Puedo amoldarme a situaciones incómodas y extrañas. Llenar espacios vacíos que me moldean a su imagen. Corro el riesgo de perder mi esencia. Fluyo a ritmos inquietos y logro moverme con facilidad entre extraños. Incluso puedo acelerar y rabiar en rápidos y accidentados caminos.

Cuando el tierral nubla la vista, existe la posibilidad de volverme lodo, de pudrirme en estanques que ya nadie visita, de empantanarme la vida. Entonces, debo cambiar lo que me detiene. Porque si me quedo mucho tiempo en donde no me conviene, cuando se asomen, cuando me miren, van a ver el reflejo de sus miedos, su podredumbre, la oscuridad.

Encuentro la paz entre los árboles, cuando rebotan en mí los sonidos de los animales y el sol me vuelve espejo de las maravillas que me rodean. No curo males, no produzco milagros, pero puedo aliviar dolores con la ternura de la tibieza, con el calor de mi cariño. En terrenos adversos puedo limar asperezas, siempre y cuando sea en mis buenos momentos. Al vapor, suelto mis desgracias; con el peligro de que al soltar demasiado queden en mí los metales más pesados.

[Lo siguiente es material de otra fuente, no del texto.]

(** * Duplicate-session detection over a BroadcastChannel

    A shallow embedding of the session page ([main.js]) and of the message
    factories it imports ([utils.js]), followed by the properties of the
    query/claim handshake.

    One session is a record of the module-level bindings of [main.js]
    together with the parts of the browser the script acts on: the channel
    (closed flag, the transient listener, what has been posted), the promise
    returned by [checkForDuplicates], the timers it has scheduled, and the
    few DOM cells it writes.  Every callback the script registers is a
    computation in a small state-and-exception monad; the browser's event
    loop is the function [step], one call per task. *)

From Stdlib Require Import ZArith String List Bool Lia.
From stdpp Require Import gmap strings list fin_maps pretty.

Local Open Scope string_scope.
Local Open Scope list_scope.
Local Open Scope Z_scope.

(* ------------------------------------------------------------------------ *)
(** ** Values and messages                                                   *)
(* ------------------------------------------------------------------------ *)

(** The values carried by the protocol's messages: strings, and the numeric
    timestamp (epoch milliseconds, an integer).  The script only ever
    compares a property with a string, so any other kind of value a foreign
    page could post behaves like a number here: it is never [===] to a
    string. *)
Inductive JsVal : Type :=
  | VStr (s : string)
  | VNum (n : Z).

#[global] Instance JsVal_eq_dec : EqDecision JsVal.
Proof. solve_decision. Defined.

(** A message is a plain JS object: a finite map from property names to
    values.  Reading an absent property gives [None] (JS [undefined]). *)
Abbreviation Message := (gmap string JsVal).

(** [v === s] for a string [s]: true only when the property is present and
    is that very string. *)
Definition strict_eq_str (v : option JsVal) (s : string) : bool :=
  bool_decide (v = Some (VStr s)).

(** What a template literal prints for a property value. *)
Definition template (v : option JsVal) : string :=
  match v with
  | None => "undefined"
  | Some (VStr s) => s
  | Some (VNum n) => pretty n
  end.

(* ------------------------------------------------------------------------ *)
(** ** utils.js                                                              *)
(* ------------------------------------------------------------------------ *)

Definition CHANNEL_NAME : string := "poc-session-channel".

Module MESSAGE_TYPES.
Definition SESSION_HASH_QUERY : string := "session-hash-query".
Definition SESSION_HASH_CLAIM : string := "session-hash-claim".
Definition SESSION_REGISTERED : string := "session-registered".
Definition SESSION_CLOSED : string := "session-closed".
End MESSAGE_TYPES.

Module LOG_TYPES.
Definition INFO : string := "info".
Definition SUCCESS : string := "success".
Definition WARNING : string := "warning".
Definition ERROR : string := "error".
End LOG_TYPES.

(** [now] is the value [Date.now()] returns when the message is built. *)
Definition createBaseMessage (type : string) (now : Z) : Message :=
  <["timestamp" := VNum now]> (<["type" := VStr type]> ∅).

Definition createHashQueryMessage (hash queryId : string) (now : Z) : Message :=
  <["queryId" := VStr queryId]>
    (<["hash" := VStr hash]>
       (createBaseMessage MESSAGE_TYPES.SESSION_HASH_QUERY now)).

(** [handleMessage] passes [msgData.queryId] here as it found it, so the
    query id is any value or nothing at all ([undefined], which reads back
    like an absent property). *)
Definition set_prop (key : string) (v : option JsVal) (m : Message) : Message :=
  match v with
  | Some x => <[key := x]> m
  | None => delete key m
  end.

Definition createHashClaimMessage (hash : string) (queryId : option JsVal)
    (sessionId : string) (now : Z) : Message :=
  <["sessionId" := VStr sessionId]>
    (set_prop "queryId" queryId
       (<["hash" := VStr hash]>
          (createBaseMessage MESSAGE_TYPES.SESSION_HASH_CLAIM now))).

Definition createSessionRegisteredMessage (sessionId hash : string) (now : Z)
  : Message :=
  <["hash" := VStr hash]>
    (<["sessionId" := VStr sessionId]>
       (createBaseMessage MESSAGE_TYPES.SESSION_REGISTERED now)).

Definition createSessionClosedMessage (sessionId : string) (now : Z) : Message :=
  <["sessionId" := VStr sessionId]>
    (createBaseMessage MESSAGE_TYPES.SESSION_CLOSED now).

(** The type tag of a message, and the test used throughout the properties. *)
Definition has_type (m : Message) (type : string) : bool :=
  strict_eq_str (m !! "type") type.

(* ------------------------------------------------------------------------ *)
(** ** The session: main.js module state and the browser objects it drives   *)
(* ------------------------------------------------------------------------ *)

(** What [document.body] shows: the page as served, or one of the two
    fallback notices written when [window.close()] may have been refused. *)
Inductive Body : Type :=
  | PageMarkup
  | DuplicateNotice (hash : string)
  | ClosedNotice.

#[global] Instance Body_eq_dec : EqDecision Body.
Proof. solve_decision. Defined.

Record Session : Type := mkSession {
  (* const sessionHash, const sessionId *)
  sessionHash : string;
  sessionId : string;
  (* let isVerified, let isClosingAsDuplicate *)
  isVerified : bool;
  isClosingAsDuplicate : bool;
  (* the BroadcastChannel: closed flag, the handleClaim listener (with the
     queryId its closure captured) while it is registered, and every message
     handed to postMessage, oldest first *)
  channelClosed : bool;
  claimListener : option string;
  posted : list Message;
  (* the promise of checkForDuplicates: its settled value, every call made
     to its resolve function (oldest first), and the reaction job of the
     awaiting initialize() once the promise is settled and until it runs *)
  promise : option bool;
  resolveCalls : list bool;
  reactionJob : option bool;
  (* timers scheduled and not yet fired: the 300 ms one of
     checkForDuplicates and the 500 ms one of closeAsDuplicate *)
  checkTimers : nat;
  closeTimers : nat;
  (* DOM: document.title, the status badge (textContent, className), the log
     container (newest entry first: message and type), the body, and the
     number of calls to window.close() *)
  documentTitle : string;
  displayStatus : option (string * string);
  logEntries : list (string * string);
  body : Body;
  windowCloseCalls : nat
}.

#[global] Instance Session_eq_dec : EqDecision Session.
Proof. solve_decision. Defined.

Definition set_isVerified (v : bool) (s : Session) : Session :=
  mkSession (sessionHash s) (sessionId s) v (isClosingAsDuplicate s)
    (channelClosed s) (claimListener s) (posted s) (promise s) (resolveCalls s)
    (reactionJob s) (checkTimers s) (closeTimers s) (documentTitle s)
    (displayStatus s) (logEntries s) (body s) (windowCloseCalls s).

Definition set_isClosingAsDuplicate (v : bool) (s : Session) : Session :=
  mkSession (sessionHash s) (sessionId s) (isVerified s) v
    (channelClosed s) (claimListener s) (posted s) (promise s) (resolveCalls s)
    (reactionJob s) (checkTimers s) (closeTimers s) (documentTitle s)
    (displayStatus s) (logEntries s) (body s) (windowCloseCalls s).

Definition set_channelClosed (v : bool) (s : Session) : Session :=
  mkSession (sessionHash s) (sessionId s) (isVerified s) (isClosingAsDuplicate s)
    v (claimListener s) (posted s) (promise s) (resolveCalls s)
    (reactionJob s) (checkTimers s) (closeTimers s) (documentTitle s)
    (displayStatus s) (logEntries s) (body s) (windowCloseCalls s).

Definition set_claimListener (v : option string) (s : Session) : Session :=
  mkSession (sessionHash s) (sessionId s) (isVerified s) (isClosingAsDuplicate s)
    (channelClosed s) v (posted s) (promise s) (resolveCalls s)
    (reactionJob s) (checkTimers s) (closeTimers s) (documentTitle s)
    (displayStatus s) (logEntries s) (body s) (windowCloseCalls s).

Definition set_posted (v : list Message) (s : Session) : Session :=
  mkSession (sessionHash s) (sessionId s) (isVerified s) (isClosingAsDuplicate s)
    (channelClosed s) (claimListener s) v (promise s) (resolveCalls s)
    (reactionJob s) (checkTimers s) (closeTimers s) (documentTitle s)
    (displayStatus s) (logEntries s) (body s) (windowCloseCalls s).

Definition set_promise (p : option bool) (calls : list bool)
    (job : option bool) (s : Session) : Session :=
  mkSession (sessionHash s) (sessionId s) (isVerified s) (isClosingAsDuplicate s)
    (channelClosed s) (claimListener s) (posted s) p calls
    job (checkTimers s) (closeTimers s) (documentTitle s)
    (displayStatus s) (logEntries s) (body s) (windowCloseCalls s).

Definition set_checkTimers (v : nat) (s : Session) : Session :=
  mkSession (sessionHash s) (sessionId s) (isVerified s) (isClosingAsDuplicate s)
    (channelClosed s) (claimListener s) (posted s) (promise s) (resolveCalls s)
    (reactionJob s) v (closeTimers s) (documentTitle s)
    (displayStatus s) (logEntries s) (body s) (windowCloseCalls s).

Definition set_closeTimers (v : nat) (s : Session) : Session :=
  mkSession (sessionHash s) (sessionId s) (isVerified s) (isClosingAsDuplicate s)
    (channelClosed s) (claimListener s) (posted s) (promise s) (resolveCalls s)
    (reactionJob s) (checkTimers s) v (documentTitle s)
    (displayStatus s) (logEntries s) (body s) (windowCloseCalls s).

Definition set_documentTitle (v : string) (s : Session) : Session :=
  mkSession (sessionHash s) (sessionId s) (isVerified s) (isClosingAsDuplicate s)
    (channelClosed s) (claimListener s) (posted s) (promise s) (resolveCalls s)
    (reactionJob s) (checkTimers s) (closeTimers s) v
    (displayStatus s) (logEntries s) (body s) (windowCloseCalls s).

Definition set_displayStatus (v : option (string * string)) (s : Session)
  : Session :=
  mkSession (sessionHash s) (sessionId s) (isVerified s) (isClosingAsDuplicate s)
    (channelClosed s) (claimListener s) (posted s) (promise s) (resolveCalls s)
    (reactionJob s) (checkTimers s) (closeTimers s) (documentTitle s)
    v (logEntries s) (body s) (windowCloseCalls s).

Definition set_logEntries (v : list (string * string)) (s : Session) : Session :=
  mkSession (sessionHash s) (sessionId s) (isVerified s) (isClosingAsDuplicate s)
    (channelClosed s) (claimListener s) (posted s) (promise s) (resolveCalls s)
    (reactionJob s) (checkTimers s) (closeTimers s) (documentTitle s)
    (displayStatus s) v (body s) (windowCloseCalls s).

Definition set_body (v : Body) (s : Session) : Session :=
  mkSession (sessionHash s) (sessionId s) (isVerified s) (isClosingAsDuplicate s)
    (channelClosed s) (claimListener s) (posted s) (promise s) (resolveCalls s)
    (reactionJob s) (checkTimers s) (closeTimers s) (documentTitle s)
    (displayStatus s) (logEntries s) v (windowCloseCalls s).

Definition set_windowCloseCalls (v : nat) (s : Session) : Session :=
  mkSession (sessionHash s) (sessionId s) (isVerified s) (isClosingAsDuplicate s)
    (channelClosed s) (claimListener s) (posted s) (promise s) (resolveCalls s)
    (reactionJob s) (checkTimers s) (closeTimers s) (documentTitle s)
    (displayStatus s) (logEntries s) (body s) v.

(* ------------------------------------------------------------------------ *)
(** ** Script computations: state passing with exceptions                    *)
(* ------------------------------------------------------------------------ *)

(** A piece of script either completes or throws; either way the writes it
    made so far stay. *)
Inductive Completion (A : Type) : Type :=
  | Normal (a : A)
  | Thrown (name : string).
Arguments Normal {A} a.
Arguments Thrown {A} name.

#[global] Instance Completion_eq_dec {A} `{EqDecision A} : EqDecision (Completion A).
Proof. solve_decision. Defined.

Definition Js (A : Type) : Type := Session -> Completion A * Session.

Definition ret {A} (a : A) : Js A := fun s => (Normal a, s).

Definition bind {A B} (c : Js A) (k : A -> Js B) : Js B :=
  fun s =>
    match c s with
    | (Normal a, s') => k a s'
    | (Thrown e, s') => (Thrown e, s')
    end.

Definition get {A} (f : Session -> A) : Js A := fun s => (Normal (f s), s).
Definition modify (f : Session -> Session) : Js unit := fun s => (Normal tt, f s).
Definition throw {A} (name : string) : Js A := fun s => (Thrown name, s).
Definition when (b : bool) (c : Js unit) : Js unit := if b then c else ret tt.

Declare Scope js_scope.
Delimit Scope js_scope with js.
Notation "x <- c ;; k" := (bind c (fun x => k))
  (at level 100, c at next level, right associativity) : js_scope.
Notation "c ;; k" := (bind c (fun _ => k))
  (at level 100, right associativity) : js_scope.

Local Open Scope js_scope.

A medida que me acerco a la ciudad, entrego mi energía para que la rueda siga. Me termino llenando con consumos innecesarios, descartables, que no me alivian. De vez en cuando, almas caritativas, con esperanza y paciencia, me ayudan a volver a purificarme, a limpiarme de lo que nubla, de lo que pesa, de lo que contamina.